Pickens' book included an account of that evening written by one of its founders, William Sawyer. "Women brought a wonderful dinner, which the hungry hordes of men ate off of tables made by placing boards on bundles of shingles. Scraps of food...were gobbled up by bears that made their home in the gulch."
Pickens relied heavily both on church archives, and memories of living members for facts and anecdotes. "With personal interviews I got some wonderful stories, but also some questionable, conflicting recollections, so I did not use hearsay in the book," she said.
A lot was written about church curmudgeon, Margaret, a.k.a. "Granny" or "Ma" Muller.
"When I asked people about church characters, Granny Muller took the prize," said Pickens. Pickens quoted Robert Hamlin, Jr., whose father joined the church in 1912. He wrote of Granny, "Her voice would make a ghost jump. If that didn't work, she wouldn't hesitate to reach out and belt you in the back of the head...and she could be the kindest person in the world." A young widow, she raised a family during the Depression, which is why people today say she was feisty and independent.
"We are fortunate that some of our late members, like Sawyer, and Agnes Gray Galbraith, wrote essays, first person accounts, just for the church archives," said Pickens.
The book visits World War II's effect on the church, including its publication for area soldiers and their loved ones, "Little Brown News," and, prior to the present-day church being built, the 1949 earthquake.

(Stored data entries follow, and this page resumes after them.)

(* ===== verification/Bingen.v ===== *)
(** The boot image generator of the board
    (src/U-Boot/tools/nexell/BOOT_BINGEN.c, BOOT_BINGEN.h): it reads a header
    (NSIH) written as hexadecimal text, puts it in front of an image, fills in
    sizes, addresses and check sums and writes the result.

    A heap object is the list of its bytes, an access outside is [None].  The
    files are a map from names to contents; whether a file can be written and what
    [malloc] can give are parameters, and so is the sequence of options [getopt]
    finds.  Messages leave no trace. *)

From S2P Require Import Prelude.
From S2P Require Host Printf.

(** ** BOOT_BINGEN.h *)

Definition HEADER_ID : Z :=
  Z.lor (Z.lor (Z.shiftl 78 0) (Z.shiftl 83 8)) (Z.lor (Z.shiftl 73 16) (Z.shiftl 72 24)).
Definition POLY : Z := 0x04C11DB7.
Definition NSIH_SIZE : Z := 0x200.
Definition CRCSIZE : Z := 4.
Definition ROMBOOT_STACK_SIZE : Z := 4 * 1024.
Definition NXP4330_SRAM_SIZE : Z := 16 * 1024.
Definition NXP5430_SRAM_SIZE : Z := 64 * 1024.
Definition S5P4418_SRAM_SIZE : Z := 32 * 1024.
Definition CHKSTRIDE : Z := 8.

(** [struct NX_SecondBootInfo]: the offsets of the fields that are set. *)
Definition DEVICEADDR : Z := 0x40.
Definition LOADSIZE : Z := 0x44.
Definition LOADADDR : Z := 0x48.
Definition LAUNCHADDR : Z := 0x4C.
Definition DBI_PortNumber : Z := 0x50.
Definition DBI_CRC32 : Z := 0x58.
Definition SIGNATURE : Z := 0x1FC.

(** ** Check sums *)

Fixpoint fcs_steps (n : nat) (fcs : Z) : Z :=
  match n with
  | O => fcs
  | S n => fcs_steps n (if negb (Z.land fcs 1 =? 0) then Z.lxor (Z.shiftr fcs 1) POLY else Z.shiftr fcs 1)
  end.

Definition iget_fcs (fcs data : Z) : Z := fcs_steps 32 (Z.lxor fcs data).

Definition get_fcs (fcs data : Z) : Z := fcs_steps 8 (Z.lxor fcs data).

(** [__icalc_crc] looks at every eighth word. *)
Fixpoint icalc_loop (n : nat) (crc : Z) (addr : list Z) : option Z :=
  match n with
  | O => Some crc
  | S n =>
      _ ← addr !! 3%nat;
      icalc_loop n (iget_fcs crc (le_word (take 4 addr))) (drop (Z.to_nat (4 * CHKSTRIDE)) addr)
  end.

Kinney resident, Beth Morse, 101, attended Pickens' lecture. In the book she recalled where she was during the earthquake, preparing lunch in the old dining hall, with its big timbers overhead. Reverend Alpheus Lusk told her not to run, but to stay under the sturdy logs, and she did, until the earthquake was over. She recalled that the reverend said, "Stay there! It's a good tall timber! Stay where you can be protected!"

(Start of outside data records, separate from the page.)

(* ===== verification/NxTimer.v ===== *)
(** The system timer of the board support
    (src/U-Boot/arch/arm/mach-nexell/timer.c): the PWM timer channel it runs, the
    choice of its divisors, the advancing time stamp kept from the decrementing
    counter, and the delays.  The clock tree it asks for the rate of its input
    is the interface [ClkTree]. *)

From S2P Require Import Prelude Machine.

Definition PHY_BASEADDR_TIMER : Z := 0xC0017000.
Definition CONFIG_TIMER_SYS_TICK_CH : Z := 0.
Definition CONFIG_SYS_HZ : Z := 1000.

Definition REG_TCFG0 : Z := 0x00.
Definition REG_TCFG1 : Z := 0x04.
Definition REG_TCON : Z := 0x08.
Definition REG_TCNTB0 : Z := 0x0C.
Definition REG_TCMPB0 : Z := 0x10.
Definition REG_TCNT0 : Z := 0x14.
Definition REG_CSTAT : Z := 0x44.

Definition TCON_BIT_AUTO : Z := Z.shiftl 1 3.
Definition TCON_BIT_UP : Z := Z.shiftl 1 1.
Definition TCON_BIT_RUN : Z := Z.shiftl 1 0.
Definition TCFG0_BIT_CH (ch : Z) : Z := if (ch =? 0) || (ch =? 1) then 0 else 8.
Definition TCFG1_BIT_CH (ch : Z) : Z := ch * 4.
Definition TCON_BIT_CH (ch : Z) : Z := if ch =? 0 then 0 else ch * 4 + 4.
Definition TINT_CSTAT_BIT_CH (ch : Z) : Z := ch + 5.
Definition TINT_CSTAT_MASK : Z := 0x1F.
Definition TIMER_TCNT_OFFS : Z := 0xC.

(** The file's static variables; [TIMER_COUNT] is never changed. *)
Record timer_vars := TimerVars {
  timestamp : Z;
  lastdec : Z;
  timerinit : Z;
  TIMER_FREQ : Z;
  TIMER_HZ : Z;
}.

Definition TIMER_COUNT : Z := 0xFFFFFFFF.

Definition vars0 : timer_vars := TimerVars 0 0 0 1000000 (1000000 / CONFIG_SYS_HZ).

(** What the timer asks of the clock tree, whose own variables are [C]: a handle
    for a name and the rate of a handle; once the tree has started ([tree_ok])
    there is a clock named pclk, and asking for its rate changes nothing. *)
Class ClkTree (D C : Type) := {
  clk_get : list Z -> prog D C Z;
  clk_get_rate : Z -> prog D C Z;
  tree_ok : C -> Prop;
  tree_rate : C -> Z;
  tree_rate_ok : forall s, tree_ok (glb s) ->
    (clk <-- clk_get (chars "pclk") ;; clk_get_rate clk) s = Ok (tree_rate (glb s)) s [];
  tree_rate_u64 : forall c, tree_ok c -> is_u64 (tree_rate c);
}.

Section Code.
Context {D C : Type} `{Machine D} `{ClkTree D C}.

#[local] Abbreviation code A := (prog D (timer_vars * C) A).

Definition tget : code timer_vars := g <-- gget ;; ret g.1.
Definition tput (v : timer_vars) : code unit := g <-- gget ;; gput (v, g.2).

Definition timer_clock (base ch mux scl : Z) : code unit :=
  v <-- rd32 (base + REG_TCFG0) ;;
  let val := Z.land v (not32 (Z.shiftl 0xFF (TCFG0_BIT_CH ch))) in
  wr32 (base + REG_TCFG0) (Z.lor val (Z.shiftl (scl - 1) (TCFG0_BIT_CH ch))) ;;;
  v <-- rd32 (base + REG_TCFG1) ;;
  let val := Z.land v (not32 (Z.shiftl 0xF (TCFG1_BIT_CH ch))) in
  wr32 (base + REG_TCFG1) (Z.lor val (Z.shiftl mux (TCFG1_BIT_CH ch))).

Morse, who, at the lecture, said she "was born in a wheat field near Wenatchee," recalled her fondness for The Rev. Mary K. McKee, who held that post from 1935-1945.
"She had a hard time finding a church to accept a minister who was a woman," said Morse. "I didn't think there was anything awful about it. She was wonderful."
Long-time Fauntleroy Church member and Kenney resident, Muriam Puffert shared a memory at the lecture.
"My husband and I were just engaged, in 1954, and driving around and saw those beautiful rhododendrons which inspired us to go into the church." She said the architect, Robert Durham, was simply a church member and did not yet have "the reputation." She recalled, "After designing Fauntleroy Church, he gained national notice."
Charlette Sedgely also recalled the flowers blooming on Easter.
"I remember this beautiful red rhododendron in bloom outside the window, and this storm came up and made a tremendous sound. It was so wonderful, so appropriate for that time of year."
Pickens is now filming a 30-minute documentary, to be completed by mid-July.
"It looks at the neighborhood from beginning," she said. "We're now getting McMansions. One built nearby has been empty for many months. They are building a lot of townhouses, those blessed little clusters. In the film we want to talk about that, and how do you nurture community as it becomes increasingly urban."
While the shaping of the future of Fauntleroy seems to be getting out of control, Pickens is doing what she can to preserve the past. "We're handling memories with great care," she said.